In this article, I am going to show you how to install an HPC cluster in virtual machines on your own computer. I focus on a minimalistic setup, with a couple of virtual machines connected to a shared storage. I will not show you how to install a cluster management system, nor will I show you how to setup and use a job scheduler. The main idea behind this article is to present the most straightforward and cost-effective way to get into supercomputer programming. For example, it can be a good platform to prototype and develop code that will eventually run on an HPC cluster. In fact, having your own virtual cluster allows you to test your programs without running an interactive session, and there is no overhead caused by the job scheduler: no need to submit a job to run the program, no need to wait for the program to even start.
Requirements
Regarding the hardware I am using, it is a laptop with 8 cores with Hyper-Threading and 32 GB of RAM. I am running one master node and 4 compute nodes, all of which are equipped with 2 cores and 4 GB of RAM. Although you can use a different software stack, throughout the article I will use the following software:
- Windows 10 for the host OS
- VMware Workstation Pro 16 for virtualization
- Ubuntu Server 20.04 for the master and compute nodes
- MPICH2 for message passing
- NFS for shared storage
System diagram
Installation of the master node
Base installation
The first step is to install Ubuntu Server LTS on a virtual machine. Note that in this article, my username is mgaillard
, you can of course change it to anything else. Following are the necessary packages for the master node:
# Install relevant packages for the master node
$ sudo apt install cmake git build-essential nfs-kernel-server nfs-common
Network configuration
Once the VM is installed, we need to configure its hostname and static IP address.

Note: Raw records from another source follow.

(** ** parse_cfg *)

(** The text of the file as [open(cfgfile, 'r')] delivers it: every line
    ending is one newline character. *)
Fixpoint universal_newlines (s : string) : string :=
  match s with
  | EmptyString => EmptyString
  | String c s' =>
      if Ascii.eqb c cr then
        match s' with
        | String c' _ =>
            if Ascii.eqb c' nl then universal_newlines s'
            else String nl (universal_newlines s')
        | EmptyString => String nl EmptyString
        end
      else String c (universal_newlines s')
  end.

(** Iterating over the file: the lines, each with its newline. *)
Fixpoint file_lines (s : string) : list string :=
  match s with
  | EmptyString => []
  | String c s' =>
      if Ascii.eqb c nl then String nl EmptyString :: file_lines s'
      else match file_lines s' with
           | l :: ls => String c l :: ls
           | [] => [String c EmptyString]
           end
  end.

(** [line != '\n' and line[0] != '#'] *)
Definition keep_line (line : string) : bool :=
  negb (String.eqb line (String nl EmptyString))
  && match line with
     | String c _ => negb (Ascii.eqb c "#")
     | EmptyString => true
     end.

Abbreviation block := (gmap string string).

Record parser := Parser { holder : block; blocks : list block }.

(** The body of [for line in lines]. *)
Definition parse_line (p : parser) (line : string) : result parser :=
  c ← str_head line;
  let '(line, p) :=
    if Ascii.eqb c "[" then
      ("type=" +:+ rstrip (slice_1_m1 line),
       if negb (size (holder p) =? 0)%nat
       then Parser ∅ (blocks p ++ [holder p])
       else p)
    else (line, p) in
  match split_on "=" line with
  | [key; value] =>
      Ok (Parser (<[rstrip key := lstrip value]> (holder p)) (blocks p))
  | _ => Raise ValueError
  end.

Fixpoint parse_lines (p : parser) (lines : list string) : result parser :=
  match lines with
  | [] => Ok p
  | line :: rest => p' ← parse_line p line; parse_lines p' rest
  end.

Definition cfg_lines (content : string) : list string :=
  rstrip_nl <$> filter (fun l => keep_line l = true)
                       (file_lines (universal_newlines content)).

(** [parse_cfg] from the text of the file on. *)
Definition parse_cfg (content : string) : result (list block) :=
  p ← parse_lines (Parser ∅ []) (cfg_lines content);
  Ok (blocks p ++ [holder p]).

(** What is found under the path [cfgfile]: nothing that [open] can
    open for reading, bytes that are not text in the encoding, or a
    text. *)
Inductive cfg_file :=
| NoFile
| NoText
| Text (content : string).

(** [parse_cfg] from the path on: [open] raises when there is no file to
    read, and the reading of the lines, which is done before any line is
    parsed, raises when the bytes cannot be decoded. *)
Definition parse_cfg_file (f : cfg_file) : result (list block) :=
  match f with
  | NoFile => Raise OSError
  | NoText => Raise UnicodeDecodeError
  | Text content => parse_cfg content
  end.

(** ** Arrays

    A dense array as TensorFlow and NumPy store it: the shape and the
    elements in row-major order. *)

Record ndarray (A : Type) := NDArray { nd_shape : list nat; nd_data : list A }.
Arguments NDArray {A} nd_shape nd_data.
Arguments nd_shape {A} n.
Arguments nd_data {A} n.

Definition prod_list (l : list nat) : nat := foldr Nat.mul 1%nat l.

(** [count] consecutive pieces of [size] elements each. *)
Fixpoint chunks {A} (count size : nat) (l : list A) : list (list A) :=
  match count with
  | O => []
  | S count' => take size l :: chunks count' size (drop size l)
  end.

(** [n] copies of [l], one after the other. *)
Definition cycle {A} (n : nat) (l : list A) : list A := mjoin (replicate n l).

(** A negative axis counts from the last one. *)
Definition norm_axis (rank : nat) (axis : Z) : option nat :=
  let a := if axis <? 0 then axis + Z.of_nat rank else axis in
  if (0 <=? a) && (a <? Z.of_nat rank) then Some (Z.to_nat a) else None.

(** The bounds of [lo:hi] on an axis of [len] elements. *)
Definition slice_bounds (len lo hi : Z) : Z * Z :=
  let norm k := if k <? 0 then Z.max 0 (k + len) else Z.min k len in
  (norm lo, norm hi).
Lemma forEach_push_sub {A B : Type} (h : A -> Z -> B) (r : A -> Z -> result (list B))
      (arr : list A) :
  forall from st,
    JS.forEach (fun st x i =>
                  let st := JS.push st (h x i) in
                  sub <- r x i ;; Ok (st ++ sub)%list) from arr st
    = (rest <- append_all
                 (JS.map_indexed (fun x i => sub <- r x i ;; Ok (h x i :: sub)) from arr) ;;
       Ok (st ++ rest)%list).
Proof.
  induction arr as [| x arr IH]; simpl; intros from st.
  - now rewrite app_nil_r.
  - destruct (r x from) as [sub | e]; simpl; [| reflexivity].
    rewrite IH.
    destruct (append_all _) as [rest | e]; simpl; [| reflexivity].
    unfold JS.push. now rewrite <- !app_assoc.
Qed.


Lemma generateTree_Dir (entries : list (string * node)) (prefix : string)
      (config : Config) (__filename : string) :
  generateTree (Dir entries) prefix config __filename
  = generateTree_body (map fst entries)
      (fun f => in_dir (Dir entries) f statSync)
      (fun dirName prefix' =>
         in_dir (Dir entries) dirName
           (fun child => generateTree child prefix' config __filename))
      prefix config __filename.
Proof. reflexivity. Qed.

Lemma holds_eligible_dir (n : node) (config : Config) (f : string) :
  holds (fun f => stat <- in_dir n f statSync ;;
                  Ok (isDirectory stat && negb (JS.Array_includes (excludeDirs config) f)))
        f
  = eligible_dir n config f.
Proof.
  unfold holds, eligible_dir. destruct (in_dir n f statSync); reflexivity.
Qed.
(** X11: a column that holds a text and a number, such as a region
    column with a name and a missing value, makes the candidate list of
    its box raise TypeError. *)
Theorem options_mixed_column {G} (df : frame G) (name s : string)
    (x : f64) (vs : list cell) :
  getitem df name = Ok vs ->
  In (Text s) vs -> In (Num x) vs ->
  options name df = Raise TypeError.
Proof.
  intros Hget Hs Hx. unfold options. rewrite Hget. cbn.
  apply unique_text in Hs.
  destruct (unique_covers _ _ Hx) as (c & Hc & Hsame).
  destruct c as [y|t].
  - destruct (sorted (unique vs)) as [l'|e] eqn:E.
    + exfalso. apply sorted_homogeneous in E.
      rewrite !List.Forall_forall in E. destruct E as [Ht|Hn].
      * specialize (Ht _ Hc). discriminate.
      * specialize (Hn _ Hs). discriminate.
    + f_equal. now apply sorted_error in E.
  - unfold same_value in Hsame. cbn in Hsame. discriminate.
Qed.

(** X12: for a column of texts the candidate list of a box is the list of
    the distinct values of the column in strictly increasing lexical
    order. *)
Theorem options_sorted_distinct {G} (df : frame G) (name : string)
    (vs : list cell) :
  getitem df name = Ok vs ->
  Forall (fun c => is_text c = true) vs ->
  exists L,
    options name df = Ok (map Text L) /\
    StronglySorted (fun s t => string_ltb s t = true) L /\
    (forall s, In s L <-> In (Text s) vs).
Proof.
  intros Hget Htxt.
  assert (Hu : Forall (fun c => is_text c = true) (unique vs)).
  { rewrite List.Forall_forall in Htxt |- *. intros c Hc.
    apply Htxt. now apply unique_incl. }
  destruct (sorted_text (unique vs) Hu) as (l' & Hsorted & Hperm & Hs).
  destruct (texts_of l') as [L ->].
  { eapply Permutation_Forall; eassumption. }
  exists L. split; [|split].
  - unfold options. rewrite Hget. cbn. exact Hsorted.
  - apply strictly_sorted_texts; [assumption|].
    eapply Permutation_NoDup; [exact Hperm|apply unique_NoDup].
  - intros s. split.
    + intros Hin. apply unique_incl.
      eapply Permutation_in; [symmetry; exact Hperm|now apply in_map].
    + intros Hin. apply unique_text in Hin.
      eapply Permutation_in in Hin; [|exact Hperm].
      apply in_map_iff in Hin. destruct Hin as (t & [= ->] & Ht). assumption.
Qed.

Lemma filter_none {A} (f : A -> bool) (l : list A) :
  (forall x, f x = false) -> List.filter f l = [].
Proof.
  intros Hf. induction l as [|x l IH]; simpl; [reflexivity|].
  now rewrite Hf.
Qed.

Lemma filter_none_in {A} (f : A -> bool) (l : list A) :
  (forall x, In x l -> f x = false) -> List.filter f l = [].
Proof.
  induction l as [|x l IH]; intros Hf; simpl; [reflexivity|].
  rewrite Hf by now left. apply IH. intros y Hy. apply Hf. now right.
Qed.

Lemma cell_eqb_nan c : cell_eqb c (Num NaN) = false.
Proof. destruct c as [[q| | |]|s]; reflexivity. Qed.

(** X13: choosing a text that occurs in a column selects a subset with at
    least one row, all of them rows of the table, under the same header;
    choosing NaN selects no row at all, NaN being equal to nothing. *)
Theorem select_eq_offered_value {G} (df : frame G) (name s : string)
    (vs : list cell) :
  getitem df name = Ok vs ->
  In (Text s) vs ->
  (exists sub,
     select_eq name (Text s) df = Ok sub /\
     rows sub <> [] /\
     columns sub = columns df /\
     (forall r, In r (rows sub) -> In r (rows df))) /\
  (exists none,
     select_eq name (Num NaN) df = Ok none /\ rows none = []).
Proof.
  intros Hget Hin. apply getitem_inv in Hget.
  destruct Hget as (i & Hpos & ->).
  unfold select_eq, column_index. rewrite Hpos. cbn. split.
  - eexists. split; [reflexivity|]. cbn [rows columns].
    split; [|split; [reflexivity|]].
    + apply in_map_iff in Hin. destruct Hin as (r & Hr & Hin).
      intros Hnil.
      assert (Hmem : In r (List.filter
                (fun r => cell_eqb (cell_at i r) (Text s)) (rows df))).
      { apply filter_In. split; [assumption|]. now apply cell_eqb_text. }
      rewrite Hnil in Hmem. destruct Hmem.
    + intros r Hr. apply filter_In in Hr. now destruct Hr.
  - eexists. split; [reflexivity|]. cbn [rows].
    apply filter_none. intros r. apply cell_eqb_nan.
Qed.

(** X14: with the three columns there, the commune subset is the table
    restricted, in one pass and in order, to the rows whose region, cercle
    and commune cells equal the three choices. *)
Theorem gdf_commune_filters {G} (gdf : frame G) (region cercle commune : cell)
    (a b c : nat) :
  position "region" (columns gdf) = Some a ->
  position "cercle" (columns gdf) = Some b ->
  position "commune" (columns gdf) = Some c ->
  gdf_commune gdf region cercle commune
  = Ok (mkFrame (columns gdf)
          (List.filter
             (fun r => cell_eqb (cell_at a r) region
                       && cell_eqb (cell_at b r) cercle
                       && cell_eqb (cell_at c r) commune)
             (rows gdf))).
Proof.
  intros Ha Hb Hc. unfold gdf_commune, select_eq, column_index.
  rewrite Ha. cbn. rewrite Hb. cbn. rewrite Hc. cbn.
  rewrite !filter_filter. do 2 f_equal.
  apply List.filter_ext. intros r. now rewrite andb_assoc.
Qed.

(** X15: on a commune subset that has rows and whose idse_new cells are
    texts, every entry of the SE box selects a subset that has rows. *)
Theorem gdf_idse_offered_entry {G} (sub : frame G) (vs l : list cell)
    (v : cell) :
  getitem sub "idse_new" = Ok vs ->
  Forall (fun c => is_text c = true) vs ->
  rows sub <> [] ->
  idse_list sub = Ok l ->
  In v l ->
  exists chosen, gdf_idse sub v = Ok chosen /\ rows chosen <> [].
Proof.
  intros Hget Htxt Hrows Hlist Hv.
  unfold gdf_idse. destruct (cell_eqb v no_filter) eqn:E; [eauto|].
  unfold idse_list, options in Hlist. rewrite Hget in Hlist. cbn in Hlist.
  destruct (sorted (unique vs)) as [opts|e] eqn:Hs; cbn in Hlist;
    [|discriminate].
  injection Hlist as <-. destruct Hv as [<-|Hv].
  { cbn in E. discriminate. }
  apply sorted_perm in Hs.
  eapply Permutation_in in Hv; [|symmetry; exact Hs].
  apply unique_incl in Hv.
  rewrite List.Forall_forall in Htxt. pose proof (Htxt v Hv) as Hvt.
  destruct v as [x|id]; [discriminate|].
  apply getitem_inv in Hget. destruct Hget as (i & Hpos & ->).
  unfold select_eq, column_index. rewrite Hpos. cbn.
  eexists. split; [reflexivity|]. cbn [rows].
  apply in_map_iff in Hv. destruct Hv as (r & Hr & Hin).
  intros Hnil.
  assert (Hmem : In r (List.filter
            (fun r => cell_eqb (cell_at i r) (Text id)) (rows sub))).
  { apply filter_In. split; [assumption|]. now apply cell_eqb_text. }
  rewrite Hnil in Hmem. destruct Hmem.
Qed.

(** ** LOAD SE POLYGONS: the table it returns *)

Lemma setdefault_columns {G} (v : cell) (gdf : frame G) (col c : string) :
  In c (columns (setdefault_column v gdf col))
  <-> In c (columns gdf) \/ c = col.
Proof.
  unfold setdefault_column.
  destruct (mem_string col (columns gdf)) eqn:E; cbn [columns].
  - apply mem_string_In in E. split; [auto|]. intros [H| ->]; assumption.
  - rewrite in_app_iff. simpl. split.
    + intros [H|[<-|[]]]; auto.
    + intros [H| ->]; auto.
Qed.

Lemma fold_setdefault_columns {G} (v : cell) (names : list string)
    (gdf : frame G) (c : string) :
  In c (columns (fold_left (setdefault_column v) names gdf))
  <-> In c (columns gdf) \/ In c names.
Proof.
  revert gdf. induction names as [|n names IH]; intros gdf; simpl.
  - split; [auto|]. intros [H|[]]. assumption.
  - rewrite IH, setdefault_columns. split.
    + intros [[H|H]|H]; auto.
    + intros [H|[H|H]]; auto.
Qed.

Lemma setdefault_rows {G} (v : cell) (gdf : frame G) (col : string) :
  map (fun r => (label r, geometry r)) (rows (setdefault_column v gdf col))
  = map (fun r => (label r, geometry r)) (rows gdf).
Proof.
  unfold setdefault_column. destruct (mem_string col (columns gdf));
    [reflexivity|]. cbn [rows]. now rewrite map_map.
Qed.

Lemma fold_setdefault_rows {G} (v : cell) (names : list string) (gdf : frame G) :
  map (fun r => (label r, geometry r))
    (rows (fold_left (setdefault_column v) names gdf))
  = map (fun r => (label r, geometry r)) (rows gdf).
Proof.
  revert gdf. induction names as [|n names IH]; intros gdf; simpl;
    [reflexivity|]. now rewrite IH, setdefault_rows.
Qed.

Lemma setdefault_fit {G} (v : cell) (gdf : frame G) (col : string) :
  rows_fit gdf -> rows_fit (setdefault_column v gdf col).
Proof.
  unfold rows_fit, setdefault_column. intros Hfit.
  destruct (mem_string col (columns gdf)); [assumption|]. cbn [rows columns].
  apply List.Forall_forall. intros r' Hr'. apply in_map_iff in Hr'.
  destruct Hr' as (r & <- & Hr). rewrite List.Forall_forall in Hfit.
  cbn [cells]. rewrite !length_app, (Hfit r Hr). reflexivity.
Qed.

# Change the hostname to "master"
$ sudo nano /etc/hostname
# Assign a static IP address to the master node
$ sudo nano /etc/netplan/00-installer-config.yaml
# network:
# ethernets:
# ens33:
# dhcp4: no
# addresses:
# - 192.168.154.3/24
# gateway4: 192.168.154.2
# nameservers:
# addresses: [192.168.154.2]
# version: 2
To ease communication with other nodes, we add their names to the hosts file. Change the /etc/hosts
files with the command sudo nano /etc/hosts
, and add the following lines at the beginning.
127.0.0.1 localhost
# MPI cluster setup
192.168.154.3 master
192.168.154.4 worker1
192.168.154.5 worker2
192.168.154.6 worker3
192.168.154.7 worker4
Install MPICH
MPICH is an implementation of the Message Passing Interface (MPI) standard. It is the library that is used by programs running on the HPC cluster to communicate between compute nodes. Note that another popular MPI library is OpenMPI. Following are the commands to download, compile, and install MPICH on Ubuntu.
# Download MPICH
$ wget https://www.mpich.org/static/downloads/4.0/mpich-4.0.tar.gz
$ tar xfz mpich-4.0.tar.gz
$ rm mpich-4.0.tar.gz
# Compile MPICH
$ cd mpich-4.0
$ ./configure --disable-fortran
$ make
$ sudo make install
# Check installation
$ mpiexec --version
Configuration of the NFS server
For the cluster to be able to execute the program in a distributed on multiple nodes simultaneously, it needs to be accessible from all nodes. For this, the simplest way is to setup a NFS share on the master node that is mounted on compute nodes.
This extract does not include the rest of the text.